- THE PROBLEM -
Transcribe the data below verbatim from the line with "rewrite Hsync by reflexivity." to the line with "unfold measurements.add_click_point.". Include both of those lines.

- Collected data entries -
===============

(** C5, as the code has it.  [add_click_point] always appends the pixel and
    returns the new count; it has no cap of its own.  The cap is in the click
    handler of the GUI: [measurement_click] does nothing once two clicks are
    held, and appends the pixel to the module's list when a frame is frozen and
    fewer than two are held.  Hence in every session of the GUI the
    measurement module holds 0, 1 or 2 clicks. *)
Theorem click_points_capped `{cv : CV2} :
  (forall self p,
     fst (measurements.add_click_point self p)
     = S (length (measurements.click_points self))
     /\ measurements.click_points (snd (measurements.add_click_point self p))
        = (measurements.click_points self ++ [p])%list)
  /\ (forall actions,
      (length (measurements.click_points
         (Calibration_App.measurement (Calibration_App.session actions))) <= 2)%nat)
  /\ (forall actions img,
      let s := Calibration_App.session actions in
      (2 <= length (measurements.click_points (Calibration_App.measurement s)))%nat ->
      Calibration_App.measurement_click s img = (s, None))
  /\ (forall actions img,
      let s := Calibration_App.session actions in
      Calibration_App.frozen_frame s = true ->
      (length (measurements.click_points (Calibration_App.measurement s)) < 2)%nat ->
      measurements.click_points
        (Calibration_App.measurement (fst (Calibration_App.measurement_click s img)))
      = (measurements.click_points (Calibration_App.measurement s) ++ [img])%list).
Proof.
  split; [|split; [|split]].
  - intros self p. unfold measurements.add_click_point; cbn.
    rewrite length_app; simpl. split; [lia | reflexivity].
  - intros actions. apply session_invariant.
  - intros actions img s Hn.
    destruct (session_invariant actions) as [Hsync Hcap]. fold s in Hsync, Hcap.
    unfold Calibration_App.measurement_click.
    destruct (Calibration_App.frozen_frame s); cbn [negb]; [|reflexivity].
    rewrite Hsync by reflexivity.
    apply Nat.leb_le in Hn. now rewrite Hn.
  - intros actions img s Hf Hn.
    destruct (session_invariant actions) as [Hsync Hcap]. fold s in Hsync, Hcap.
    unfold Calibration_App.measurement_click. rewrite Hf; cbn [negb].
    rewrite Hsync by assumption.
    apply Nat.leb_gt in Hn. rewrite Hn.
    unfold measurements.add_click_point.
    destruct (Nat.eqb _ 2); reflexivity.
Qed.

Lemma click_points_capped_witness :
  Calibration_App.measurement_click (H := examples.cv2_facing)
    (Calibration_App.session (H := examples.cv2_facing)
       (examples.clicking [(320, 240); (360, 240)]%Z)) (100, 100)%Z
  = (Calibration_App.session (H := examples.cv2_facing)
       (examples.clicking [(320, 240); (360, 240)]%Z), None)
  /\ measurements.click_points
       (Calibration_App.measurement
          (fst (Calibration_App.measurement_click (H := examples.cv2_facing)
             (Calibration_App.session (H := examples.cv2_facing)
                (examples.clicking [(320, 240)%Z])) (360, 240)%Z)))
     = [(320, 240); (360, 240)]%Z.
Proof.
  split.
  - apply (proj1 (proj2 (proj2 (click_points_capped (cv := examples.cv2_facing))))
      (examples.clicking [(320, 240); (360, 240)]%Z) (100, 100)%Z).
    simpl; lia.
  - apply (proj2 (proj2 (proj2 (click_points_capped (cv := examples.cv2_facing))))
      (examples.clicking [(320, 240)%Z]) (360, 240)%Z); [reflexivity | simpl; lia].
Defined.

(** The claim of C5 fails on [add_click_point] itself: called on an object
    that already holds two clicks it appends a third and returns 3. *)
Lemma add_click_point_third :
  length (measurements.click_points examples.two_clicks) = 2%nat
  /\ fst (measurements.add_click_point examples.two_clicks (100, 100)%Z) = 3%nat
  /\ snd (measurements.add_click_point examples.two_clicks (100, 100)%Z)
     = examples.three_clicks
  /\ snd (measurements.add_click_point examples.two_clicks (100, 100)%Z)
     <> examples.two_clicks
  /\ ~ (length (measurements.click_points
          (snd (measurements.add_click_point examples.two_clicks (100, 100)%Z)))
        <= 2)%nat.
Proof.
  repeat split; try reflexivity.
  - intros H. apply (f_equal measurements.click_points) in H.
    apply (f_equal length) in H. discriminate H.
  - simpl. lia.
Qed.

===============

- EXERCISE RESPONSE -
    rewrite Hsync by reflexivity.
    apply Nat.leb_le in Hn. now rewrite Hn.
  - intros actions img s Hf Hn.
    destruct (session_invariant actions) as [Hsync Hcap]. fold s in Hsync, Hcap.
    unfold Calibration_App.measurement_click. rewrite Hf; cbn [negb].
    rewrite Hsync by assumption.
    apply Nat.leb_gt in Hn. rewrite Hn.
    unfold measurements.add_click_point.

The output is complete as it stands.